Illinois took a big step last month by joining the growing number of states that make it illegal for an employer to require candidates fill out mentions of criminal convictions on their job applications. The HB5701 bill named the Job Opportunities for Qualified Applicants Act was signed into law by Illinois Governor Pat Quinn in July. It will come into effect from January 1, 2015.
States and cities that have already passed similar laws include Massachusetts, Minnesota, Hawaii, Rhode Island and cities like Baltimore, San Francisco, Seattle and Philadelphia. Even though the EEOC’s 2012 Enforcement Guidance on the Consideration of Arrest and Conviction Records in Employment Decisions made it quite clear that employers should be very cautious in using the criminal history of job candidates in employment decisions, many employers continue to ignore such guidance until local laws are passed.
HB5701 says on Employer pre-screening that an “employer or employment agency may not inquire about or into, consider or require disclosure of the criminal record or criminal history of an applicant until the applicant has been determined qualified for the position and notified that the applicant has been selected for an interview by the employer or employment agency or, if there is not an interview, until after a conditional offer of employment is made to the applicant by the employer or employment agency.”
The law does not apply where: (1) employers are required to exclude applicants with certain criminal convictions from employment due to federal or state law; (2) a standard fidelity bond or an equivalent bond is required and an applicant’s conviction of one or more specified criminal offenses would disqualify the applicant from obtaining such a bond.

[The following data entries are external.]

(** * Menu Intelligence Suite: the retrieval core, embedded and verified

    A shallow embedding of [src/core] (score fusion, similarity clustering,
    label tagging, content recommendation, evaluation metrics and the text
    normalizer) together with the properties the specification states about
    them.

    Conventions of the embedding
    - Python floats are idealised as exact rationals ([Qc]); the two
      irrational numpy kernels the code calls ([np.linalg.norm] and
      [np.log2]) are parameters of the definitions that use them.
    - Item identifiers are integers ([Z]), as in the tests and the API
      schemas; group names, labels, user ids and blocking keys are strings.
    - A Python [dict] is an insertion-ordered association list ([PyDict]);
      a Python [set] is a [gset].
    - A raised exception is a value of [exn]; functions that can raise
      return a [result]. *)

From Stdlib Require Import QArith Qcanon Lia Sorted.
From stdpp Require Import numbers.
From stdpp Require Import base list list_numbers gmap strings pretty.

#[local] Set Warnings "-clear-no-such-hyp".

(** ** Exceptions *)

Inductive exn : Type :=
  | ValueError (msg : string)
  | IndexError
  | KeyError
  | ZeroDivisionError
  | RecursionError.

Inductive result (A : Type) : Type :=
  | Ok (a : A)
  | Raise (e : exn).
Arguments Ok {A} a.
Arguments Raise {A} e.

Definition rbind {A B : Type} (m : result A) (f : A -> result B) : result B :=
  match m with
  | Ok a => f a
  | Raise e => Raise e
  end.

Notation "x <-r m ;; k" := (rbind m (fun x => k))
  (at level 100, m at next level, right associativity).

Definition is_ok {A : Type} (m : result A) : Prop :=
  match m with Ok _ => True | Raise _ => False end.

(** [for x in l: acc = step(acc, x)], stopping at the first exception. *)
Fixpoint rfold {A B : Type} (step : A -> B -> result A) (l : list B) (acc : A)
  : result A :=
  match l with
  | [] => Ok acc
  | x :: l' => acc' <-r step acc x ;; rfold step l' acc'
  end.

(** ** Numbers *)

Definition Qc_of_nat (n : nat) : Qc := Qc_of_Z (Z.of_nat n).

(** The guard constant [1e-9]. *)
Definition eps : Qc := Q2Qc (1 # 1000000000).

Definition Qc_geb (x y : Qc) : bool := bool_decide (y ≤ x)%Qc.
Definition Qc_ltb (x y : Qc) : bool := bool_decide (x < y)%Qc.

(** Python's [min] and [max] of a non-empty list (0 for the empty list,
    where Python raises; every caller below guards against it). *)
Definition Qc_min2 (a b : Qc) : Qc := if Qc_ltb b a then b else a.
Definition Qc_max2 (a b : Qc) : Qc := if Qc_ltb a b then b else a.

Definition list_min (l : list Qc) : Qc :=
  match l with
  | [] => 0%Qc
  | x :: l' => fold_left Qc_min2 l' x
  end.

Definition list_max (l : list Qc) : Qc :=
  match l with
  | [] => 0%Qc
  | x :: l' => fold_left Qc_max2 l' x
  end.

Definition Qc_sum (l : list Qc) : Qc := fold_left Qcplus l 0%Qc.

(** [float(np.mean(l)) if l else 0.0] *)
Definition mean_or_zero (l : list Qc) : Qc :=
  match l with
  | [] => 0%Qc
  | _ => (Qc_sum l / Qc_of_nat (length l))%Qc
  end.

(** ** Slices and sorting *)

(** [l[:k]] for a Python int [k]: a negative [k] counts from the end. *)
Definition slice_to {A : Type} (l : list A) (k : Z) : list A :=
  if bool_decide (0 ≤ k)%Z then take (Z.to_nat k) l
  else take (length l - Z.to_nat (- k)) l.

(** [sorted(l, key=key, reverse=True)]: a stable sort, descending in the
    key; elements with equal keys keep their relative order. *)
Fixpoint insert_desc {A : Type} (key : A -> Qc) (x : A) (l : list A) : list A :=
  match l with
  | [] => [x]
  | y :: l' =>
      if Qc_ltb (key x) (key y) then y :: insert_desc key x l'
      else x :: y :: l'
  end.

Definition sorted_desc {A : Type} (key : A -> Qc) (l : list A) : list A :=
  foldr (insert_desc key) [] l.

(** The order [sorted(..., reverse=True)] establishes: an element stands
    before every element with a key that is not larger. *)
Definition desc_by {A : Type} (key : A -> Qc) (a b : A) : Prop :=
  (key b ≤ key a)%Qc.

(** [abs] *)
Definition Qc_abs (x : Qc) : Qc := if Qc_ltb x 0%Qc then (- x)%Qc else x.

(** ** Python dictionaries *)

Module PyDict.
Section Dict.
Context {K V : Type} `{EqDecision K}.

(** [d.get(k)] *)
Fixpoint get (d : list (K * V)) (k : K) : option V :=
  match d with
  | [] => None
  | (k', v) :: d' => if decide (k' = k) then Some v else get d' k
  end.

(** [d[k] = v]: an existing key keeps its position, a new key goes last. *)
Fixpoint set (d : list (K * V)) (k : K) (v : V) : list (K * V) :=
  match d with
  | [] => [(k, v)]
  | (k', v') :: d' =>
      if decide (k' = k) then (k', v) :: d' else (k', v') :: set d' k v
  end.

Definition keys (d : list (K * V)) : list K := d.*1.
Definition values (d : list (K * V)) : list V := d.*2.

(** [dict(items)] and the comprehension [{k: v for k, v in items}]. *)
Definition of_items (items : list (K * V)) : list (K * V) :=
  fold_left (fun d kv => set d kv.1 kv.2) items [].
End Dict.
End PyDict.

(** ** [core/utils.py] *)

Module Utils.

Definition min_max_normalize (scores : list Qc) : list Qc :=
  match scores with
  | [] => []
  | _ =>
      let min_score := list_min scores in
      let max_score := list_max scores in
      if Qc_ltb (max_score - min_score)%Qc eps
      then replicate (length scores) 1%Qc
      else map (fun s => ((s - min_score) / (max_score - min_score))%Qc) scores
  end.

(** [merge_scores] either trips one of its two [assert] statements or
    returns. *)
Inductive asserted (A : Type) : Type :=
  | Passed (a : A)
  | AssertionError (msg : string).
Arguments Passed {A} a.
Arguments AssertionError {A} msg.

(** The body of the inner loop of [merge_scores], for one
    [((item_id, _), norm_score)] and the weight of the list. *)
Definition merge_step (weight : Qc) (combined : list (Z * Qc))
    (entry : (Z * Qc) * Qc) : list (Z * Qc) :=
  let item_id := entry.1.1 in
  let norm_score := entry.2 in
  let combined :=
    match PyDict.get combined item_id with
    | None => PyDict.set combined item_id 0%Qc
    | Some _ => combined
    end in
  PyDict.set combined item_id
    (default 0%Qc (PyDict.get combined item_id) + weight * norm_score)%Qc.

(** The body of the outer loop, for one list and its weight: an empty
    list is skipped, the scores of another are normalized and added. *)
Definition merge_list (combined : list (Z * Qc))
    (lw : list (Z * Qc) * Qc) : list (Z * Qc) :=
  match lw.1 with
  | [] => combined
  | ids_scores =>
      let scores := ids_scores.*2 in
      let normalized := min_max_normalize scores in
      fold_left (merge_step lw.2) (zip ids_scores normalized) combined
  end.

(** After the first assertion [weights[idx]] exists for every [idx] of the
    enumeration, so the outer loop runs over the lists paired with their
    weights. *)
Definition merge_scores (ids_scores_list : list (list (Z * Qc)))
    (weights : list Qc) : asserted (list (Z * Qc)) :=
  if bool_decide (length ids_scores_list ≠ length weights)
  then AssertionError "Mismatched lengths"
  else if negb (Qc_ltb (Qc_abs (Qc_sum weights - 1)%Qc) (Q2Qc (1 # 1000000)))
  then AssertionError "Weights must sum to 1.0"
  else
    let combined :=
      fold_left merge_list (zip ids_scores_list weights) [] in
    Passed (sorted_desc snd combined).

End Utils.

(** ** [core/hybrid.py] *)

Module Hybrid.

(** Lines 31-34 and 36-39: replace the values of a score dictionary by
    their normalized values, key by key. *)
Definition normalize_dict (d : list (Z * Qc)) : list (Z * Qc) :=
  PyDict.of_items (zip (PyDict.keys d) (Utils.min_max_normalize (PyDict.values d))).

Definition combine_scores (sparse_scores dense_scores : list (Z * Qc))
    (alpha : Qc) : list (Z * Qc) :=
  let sparse_dict := PyDict.of_items sparse_scores in
  let dense_dict := PyDict.of_items dense_scores in
  let all_ids : gset Z :=
    list_to_set (PyDict.keys sparse_dict) ∪ list_to_set (PyDict.keys dense_dict) in
  let sparse_dict :=
    match sparse_scores with [] => sparse_dict | _ => normalize_dict sparse_dict end in
  let dense_dict :=
    match dense_scores with [] => dense_dict | _ => normalize_dict dense_dict end in
  let combined :=
    fold_left
      (fun combined id_ =>
         let s := default 0%Qc (PyDict.get sparse_dict id_) in
         let d := default 0%Qc (PyDict.get dense_dict id_) in
         PyDict.set combined id_ (alpha * s + (1 - alpha) * d)%Qc)
      (elements all_ids) [] in
  sorted_desc snd combined.

(** The normalized value of one score [s] within the score list [l], in the
    words of the specification: 1 when the spread of [l] is below the
    epsilon, otherwise [(s - min) / (max - min)]. *)
Definition normalized_in (l : list Qc) (s : Qc) : Qc :=
  if Qc_ltb (list_max l - list_min l)%Qc eps then 1%Qc
  else ((s - list_min l) / (list_max l - list_min l))%Qc.

(** [hybrid_search]; a retriever is its [search(query, k)] method, which
    may raise. *)
Definition hybrid_search (query : list Z)
    (sparse_retriever dense_retriever : list Z -> Z -> result (list (Z * Qc)))
    (k : Z) (alpha : Qc) (sparse_k dense_k : Z) : result (list (Z * Qc)) :=
  sparse_results <-r sparse_retriever query sparse_k ;;
  dense_results <-r dense_retriever query dense_k ;;
  let combined := combine_scores sparse_results dense_results alpha in
  Ok (slice_to combined k).

End Hybrid.

(** ** [core/eval.py] *)

Module Eval.

Definition length_mismatch : exn :=
  ValueError "Predictions and ground truth must have same length".

(** The loop [for rank, item in enumerate(pred, start=1): if item in
    true_set: ... break]: the 1-based rank of the first relevant item. *)
Fixpoint first_hit_from (rank : nat) (pred : list Z) (true_set : gset Z)
  : option nat :=
  match pred with
  | [] => None
  | item :: pred' =>
      if bool_decide (item ∈ true_set) then Some rank
      else first_hit_from (S rank) pred' true_set
  end.

Definition first_hit (pred : list Z) (true_set : gset Z) : option nat :=
  first_hit_from 1 pred true_set.

Definition recall_at_k (predictions ground_truth : list (list Z)) (k : Z)
  : result Qc :=
  if bool_decide (length predictions ≠ length ground_truth)
  then Raise length_mismatch
  else
    let recalls :=
      fold_left
        (fun recalls pt =>
           let true_set : gset Z := list_to_set pt.2 in
           if bool_decide (true_set = ∅) then recalls
           else
             let pred_k := slice_to pt.1 k in
             let pred_set : gset Z := list_to_set pred_k in
             let recall :=
               (Qc_of_nat (size (pred_set ∩ true_set))
                / Qc_of_nat (size true_set))%Qc in
             recalls ++ [recall])
        (zip predictions ground_truth) [] in
    Ok (mean_or_zero recalls).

In this case an employer may include a question as to whether the applicant has ever been convicted of those particular disqualifying offenses. (3) Employers employ individuals licensed under the Emergency Medical Services Systems Act.
However, employers are not precluded from notifying applicants in advance and in writing of specific offenses that will disqualify an applicant from employment in a specific job position due to the employer’s policy, or due to federal or state law.